(GIVEN DATA)

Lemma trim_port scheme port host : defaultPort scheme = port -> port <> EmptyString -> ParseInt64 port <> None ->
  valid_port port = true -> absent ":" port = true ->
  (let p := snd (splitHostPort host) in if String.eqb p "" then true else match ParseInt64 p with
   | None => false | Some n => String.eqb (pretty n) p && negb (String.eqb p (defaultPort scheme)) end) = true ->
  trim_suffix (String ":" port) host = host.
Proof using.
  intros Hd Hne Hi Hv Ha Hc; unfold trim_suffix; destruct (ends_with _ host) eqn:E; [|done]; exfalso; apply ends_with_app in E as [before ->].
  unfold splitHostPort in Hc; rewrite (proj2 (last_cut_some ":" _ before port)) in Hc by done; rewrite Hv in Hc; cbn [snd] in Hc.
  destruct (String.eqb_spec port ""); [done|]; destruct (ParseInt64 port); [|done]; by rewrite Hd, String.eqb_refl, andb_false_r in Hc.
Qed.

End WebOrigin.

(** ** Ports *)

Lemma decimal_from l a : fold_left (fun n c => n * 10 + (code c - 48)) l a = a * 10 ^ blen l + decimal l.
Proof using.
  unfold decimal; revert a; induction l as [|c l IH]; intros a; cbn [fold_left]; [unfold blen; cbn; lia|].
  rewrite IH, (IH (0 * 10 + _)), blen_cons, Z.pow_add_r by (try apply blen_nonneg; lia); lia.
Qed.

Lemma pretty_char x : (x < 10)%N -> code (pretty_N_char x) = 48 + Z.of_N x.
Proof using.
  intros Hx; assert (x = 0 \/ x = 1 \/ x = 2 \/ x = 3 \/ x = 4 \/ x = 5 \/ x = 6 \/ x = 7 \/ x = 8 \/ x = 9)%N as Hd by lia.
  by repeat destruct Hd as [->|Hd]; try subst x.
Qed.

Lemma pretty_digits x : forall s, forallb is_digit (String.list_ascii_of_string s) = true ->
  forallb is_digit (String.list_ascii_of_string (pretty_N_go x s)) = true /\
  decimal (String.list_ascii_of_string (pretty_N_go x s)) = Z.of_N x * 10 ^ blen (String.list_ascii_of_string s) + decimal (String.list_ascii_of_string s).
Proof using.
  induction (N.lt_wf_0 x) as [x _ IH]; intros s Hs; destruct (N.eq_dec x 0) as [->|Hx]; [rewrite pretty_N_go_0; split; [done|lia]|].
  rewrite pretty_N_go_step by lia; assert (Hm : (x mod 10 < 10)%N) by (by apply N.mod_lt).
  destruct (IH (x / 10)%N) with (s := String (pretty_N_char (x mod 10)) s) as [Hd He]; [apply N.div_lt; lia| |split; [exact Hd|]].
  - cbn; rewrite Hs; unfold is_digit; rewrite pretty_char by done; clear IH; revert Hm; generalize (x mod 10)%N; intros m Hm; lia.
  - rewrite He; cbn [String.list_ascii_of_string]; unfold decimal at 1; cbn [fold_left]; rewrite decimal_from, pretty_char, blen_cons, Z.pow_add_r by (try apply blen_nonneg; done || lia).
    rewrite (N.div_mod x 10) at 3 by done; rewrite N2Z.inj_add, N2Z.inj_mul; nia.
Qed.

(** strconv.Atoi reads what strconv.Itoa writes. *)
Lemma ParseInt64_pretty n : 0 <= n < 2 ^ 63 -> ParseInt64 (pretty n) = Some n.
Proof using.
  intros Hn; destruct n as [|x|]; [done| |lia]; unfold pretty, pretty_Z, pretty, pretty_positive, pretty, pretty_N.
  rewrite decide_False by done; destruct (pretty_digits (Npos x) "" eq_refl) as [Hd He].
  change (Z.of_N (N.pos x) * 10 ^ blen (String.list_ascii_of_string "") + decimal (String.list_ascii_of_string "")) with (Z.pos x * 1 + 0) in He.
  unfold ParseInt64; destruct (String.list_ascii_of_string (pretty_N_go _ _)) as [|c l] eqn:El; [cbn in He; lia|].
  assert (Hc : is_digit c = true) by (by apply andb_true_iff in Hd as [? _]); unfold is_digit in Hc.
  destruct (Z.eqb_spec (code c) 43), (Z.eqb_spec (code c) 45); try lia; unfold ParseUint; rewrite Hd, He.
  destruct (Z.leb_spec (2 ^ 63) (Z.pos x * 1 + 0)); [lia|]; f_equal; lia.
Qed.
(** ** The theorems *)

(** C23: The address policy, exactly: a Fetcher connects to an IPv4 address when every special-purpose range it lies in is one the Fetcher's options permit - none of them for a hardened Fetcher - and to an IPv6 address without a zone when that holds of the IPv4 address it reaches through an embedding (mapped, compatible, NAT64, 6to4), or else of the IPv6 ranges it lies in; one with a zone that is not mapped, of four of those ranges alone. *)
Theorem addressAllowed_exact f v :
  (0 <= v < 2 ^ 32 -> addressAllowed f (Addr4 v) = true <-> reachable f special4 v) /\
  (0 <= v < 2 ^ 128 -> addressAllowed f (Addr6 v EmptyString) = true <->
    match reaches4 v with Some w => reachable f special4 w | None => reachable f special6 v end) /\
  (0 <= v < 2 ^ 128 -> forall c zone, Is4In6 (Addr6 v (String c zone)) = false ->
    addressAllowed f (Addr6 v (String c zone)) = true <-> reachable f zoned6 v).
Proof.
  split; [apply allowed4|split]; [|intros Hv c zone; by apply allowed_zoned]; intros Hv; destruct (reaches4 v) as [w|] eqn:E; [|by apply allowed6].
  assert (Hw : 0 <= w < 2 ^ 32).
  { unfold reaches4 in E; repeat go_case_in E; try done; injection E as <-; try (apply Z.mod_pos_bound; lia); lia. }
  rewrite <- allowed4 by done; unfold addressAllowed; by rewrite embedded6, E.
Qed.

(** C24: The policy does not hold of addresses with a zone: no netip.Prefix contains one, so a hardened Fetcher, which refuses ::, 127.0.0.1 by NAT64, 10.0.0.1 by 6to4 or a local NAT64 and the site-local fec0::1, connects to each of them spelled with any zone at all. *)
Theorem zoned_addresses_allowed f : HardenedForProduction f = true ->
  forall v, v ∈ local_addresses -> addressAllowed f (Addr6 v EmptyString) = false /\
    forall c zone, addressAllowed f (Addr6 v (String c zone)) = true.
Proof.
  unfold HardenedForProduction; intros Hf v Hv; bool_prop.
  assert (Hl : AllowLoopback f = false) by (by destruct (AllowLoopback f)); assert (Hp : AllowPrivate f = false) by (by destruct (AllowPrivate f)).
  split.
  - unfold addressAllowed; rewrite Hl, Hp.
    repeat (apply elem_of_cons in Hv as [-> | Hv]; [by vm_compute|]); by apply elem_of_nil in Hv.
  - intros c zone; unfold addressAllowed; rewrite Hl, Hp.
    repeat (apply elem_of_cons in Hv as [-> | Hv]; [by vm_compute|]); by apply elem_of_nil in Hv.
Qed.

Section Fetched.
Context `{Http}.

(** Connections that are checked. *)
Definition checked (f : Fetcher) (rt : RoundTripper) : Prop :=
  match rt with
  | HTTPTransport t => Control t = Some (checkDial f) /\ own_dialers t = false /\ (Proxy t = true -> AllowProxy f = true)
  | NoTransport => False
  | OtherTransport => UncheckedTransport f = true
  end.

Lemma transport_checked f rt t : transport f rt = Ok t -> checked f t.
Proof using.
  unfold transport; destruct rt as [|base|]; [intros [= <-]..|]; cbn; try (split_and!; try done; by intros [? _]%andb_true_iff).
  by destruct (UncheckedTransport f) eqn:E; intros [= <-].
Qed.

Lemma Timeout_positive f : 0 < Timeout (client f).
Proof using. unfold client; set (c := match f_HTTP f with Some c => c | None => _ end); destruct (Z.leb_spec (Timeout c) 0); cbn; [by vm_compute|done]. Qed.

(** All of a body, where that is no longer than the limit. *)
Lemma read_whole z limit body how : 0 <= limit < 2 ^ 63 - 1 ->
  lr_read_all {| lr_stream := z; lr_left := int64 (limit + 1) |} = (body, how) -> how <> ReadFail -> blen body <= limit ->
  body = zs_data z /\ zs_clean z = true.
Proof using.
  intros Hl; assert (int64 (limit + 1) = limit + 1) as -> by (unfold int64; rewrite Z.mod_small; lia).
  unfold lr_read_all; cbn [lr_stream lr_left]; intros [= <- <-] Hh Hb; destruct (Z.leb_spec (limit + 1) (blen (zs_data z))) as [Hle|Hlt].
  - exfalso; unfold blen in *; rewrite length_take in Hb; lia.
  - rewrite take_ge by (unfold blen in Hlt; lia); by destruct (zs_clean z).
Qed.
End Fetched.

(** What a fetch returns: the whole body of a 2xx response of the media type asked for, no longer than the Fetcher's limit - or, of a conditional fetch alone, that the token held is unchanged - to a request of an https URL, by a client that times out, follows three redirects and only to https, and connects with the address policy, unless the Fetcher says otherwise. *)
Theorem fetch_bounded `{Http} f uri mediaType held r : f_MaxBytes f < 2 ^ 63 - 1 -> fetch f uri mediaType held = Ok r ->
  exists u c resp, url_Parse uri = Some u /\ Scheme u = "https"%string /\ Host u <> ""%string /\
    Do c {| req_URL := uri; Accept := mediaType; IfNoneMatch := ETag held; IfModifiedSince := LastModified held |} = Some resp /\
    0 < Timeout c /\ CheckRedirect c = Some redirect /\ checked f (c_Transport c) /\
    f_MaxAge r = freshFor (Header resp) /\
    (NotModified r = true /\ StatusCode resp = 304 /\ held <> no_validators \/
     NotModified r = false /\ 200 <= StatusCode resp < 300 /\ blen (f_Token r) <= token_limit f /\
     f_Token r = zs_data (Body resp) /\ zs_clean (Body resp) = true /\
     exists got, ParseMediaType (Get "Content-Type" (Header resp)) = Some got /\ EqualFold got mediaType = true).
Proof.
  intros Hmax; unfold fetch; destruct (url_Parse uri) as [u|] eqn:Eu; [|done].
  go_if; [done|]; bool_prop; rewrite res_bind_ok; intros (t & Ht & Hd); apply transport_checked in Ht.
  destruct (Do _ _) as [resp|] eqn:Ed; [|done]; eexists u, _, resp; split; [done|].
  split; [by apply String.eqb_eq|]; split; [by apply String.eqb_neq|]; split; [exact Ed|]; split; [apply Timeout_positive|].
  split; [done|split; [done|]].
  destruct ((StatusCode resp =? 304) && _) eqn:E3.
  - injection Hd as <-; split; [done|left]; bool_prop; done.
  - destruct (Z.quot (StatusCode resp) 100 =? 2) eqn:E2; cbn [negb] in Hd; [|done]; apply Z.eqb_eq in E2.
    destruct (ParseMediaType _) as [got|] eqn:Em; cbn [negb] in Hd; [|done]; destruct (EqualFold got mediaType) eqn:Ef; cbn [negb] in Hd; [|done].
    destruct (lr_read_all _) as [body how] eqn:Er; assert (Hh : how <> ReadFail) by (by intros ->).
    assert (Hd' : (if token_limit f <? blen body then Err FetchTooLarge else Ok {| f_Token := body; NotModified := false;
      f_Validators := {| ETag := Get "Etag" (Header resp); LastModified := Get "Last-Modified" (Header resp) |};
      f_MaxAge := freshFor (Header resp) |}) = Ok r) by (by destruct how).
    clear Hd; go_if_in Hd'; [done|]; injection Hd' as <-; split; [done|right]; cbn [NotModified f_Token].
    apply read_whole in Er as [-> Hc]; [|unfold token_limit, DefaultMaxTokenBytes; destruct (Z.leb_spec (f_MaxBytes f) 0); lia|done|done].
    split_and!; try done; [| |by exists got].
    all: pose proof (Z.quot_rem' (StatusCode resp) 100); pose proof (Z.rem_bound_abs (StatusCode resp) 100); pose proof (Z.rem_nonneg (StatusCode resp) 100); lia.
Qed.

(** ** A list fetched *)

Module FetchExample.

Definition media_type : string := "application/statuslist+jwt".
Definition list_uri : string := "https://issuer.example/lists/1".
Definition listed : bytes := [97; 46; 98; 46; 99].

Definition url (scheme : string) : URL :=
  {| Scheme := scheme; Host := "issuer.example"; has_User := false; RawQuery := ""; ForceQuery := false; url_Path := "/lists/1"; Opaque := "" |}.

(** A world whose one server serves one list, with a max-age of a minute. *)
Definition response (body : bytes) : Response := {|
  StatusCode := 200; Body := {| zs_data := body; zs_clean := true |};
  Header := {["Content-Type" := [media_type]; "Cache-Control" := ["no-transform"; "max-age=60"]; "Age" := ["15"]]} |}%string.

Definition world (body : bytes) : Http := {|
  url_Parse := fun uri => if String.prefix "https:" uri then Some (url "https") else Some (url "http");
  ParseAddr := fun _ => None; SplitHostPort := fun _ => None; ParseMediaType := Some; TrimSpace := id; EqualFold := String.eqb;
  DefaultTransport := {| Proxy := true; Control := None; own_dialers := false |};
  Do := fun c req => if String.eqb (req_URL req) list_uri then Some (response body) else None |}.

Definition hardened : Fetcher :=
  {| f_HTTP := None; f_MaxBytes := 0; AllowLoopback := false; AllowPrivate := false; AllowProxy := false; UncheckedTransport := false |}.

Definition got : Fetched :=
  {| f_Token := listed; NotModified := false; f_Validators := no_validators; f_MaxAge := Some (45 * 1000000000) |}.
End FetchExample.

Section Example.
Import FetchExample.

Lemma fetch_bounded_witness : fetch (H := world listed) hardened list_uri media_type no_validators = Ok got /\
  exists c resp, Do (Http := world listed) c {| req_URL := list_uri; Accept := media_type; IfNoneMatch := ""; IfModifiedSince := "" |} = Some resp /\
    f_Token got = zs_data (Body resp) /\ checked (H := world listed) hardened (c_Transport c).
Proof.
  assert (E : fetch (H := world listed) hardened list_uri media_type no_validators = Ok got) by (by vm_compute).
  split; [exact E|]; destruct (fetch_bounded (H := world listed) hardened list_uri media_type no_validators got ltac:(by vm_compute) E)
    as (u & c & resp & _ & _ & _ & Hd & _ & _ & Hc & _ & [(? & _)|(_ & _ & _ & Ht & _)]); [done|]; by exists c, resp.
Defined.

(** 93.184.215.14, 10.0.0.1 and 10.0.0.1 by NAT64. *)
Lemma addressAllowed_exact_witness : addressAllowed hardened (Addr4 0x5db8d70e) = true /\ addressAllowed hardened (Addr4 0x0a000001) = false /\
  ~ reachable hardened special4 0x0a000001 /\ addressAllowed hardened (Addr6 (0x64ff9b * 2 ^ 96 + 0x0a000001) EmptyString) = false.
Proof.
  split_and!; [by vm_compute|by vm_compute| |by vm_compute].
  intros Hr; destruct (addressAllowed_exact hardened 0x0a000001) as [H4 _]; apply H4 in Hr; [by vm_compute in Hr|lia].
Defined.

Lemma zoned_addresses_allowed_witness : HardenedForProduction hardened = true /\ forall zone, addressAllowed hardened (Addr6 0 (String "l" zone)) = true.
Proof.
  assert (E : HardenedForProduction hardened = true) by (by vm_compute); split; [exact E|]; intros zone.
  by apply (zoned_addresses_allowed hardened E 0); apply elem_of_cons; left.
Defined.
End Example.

(End GIVEN DATA)

§ PROBLEM STATEMENT
Up to and including the line with "(let p := snd", transcribe the entries above exactly, starting from their first line.

§ YOUR SOLUTION
Lemma trim_port scheme port host : defaultPort scheme = port -> port <> EmptyString -> ParseInt64 port <> None ->
  valid_port port = true -> absent ":" port = true ->
  (let p := snd (splitHostPort host) in if String.eqb p "" then true else match ParseInt64 p with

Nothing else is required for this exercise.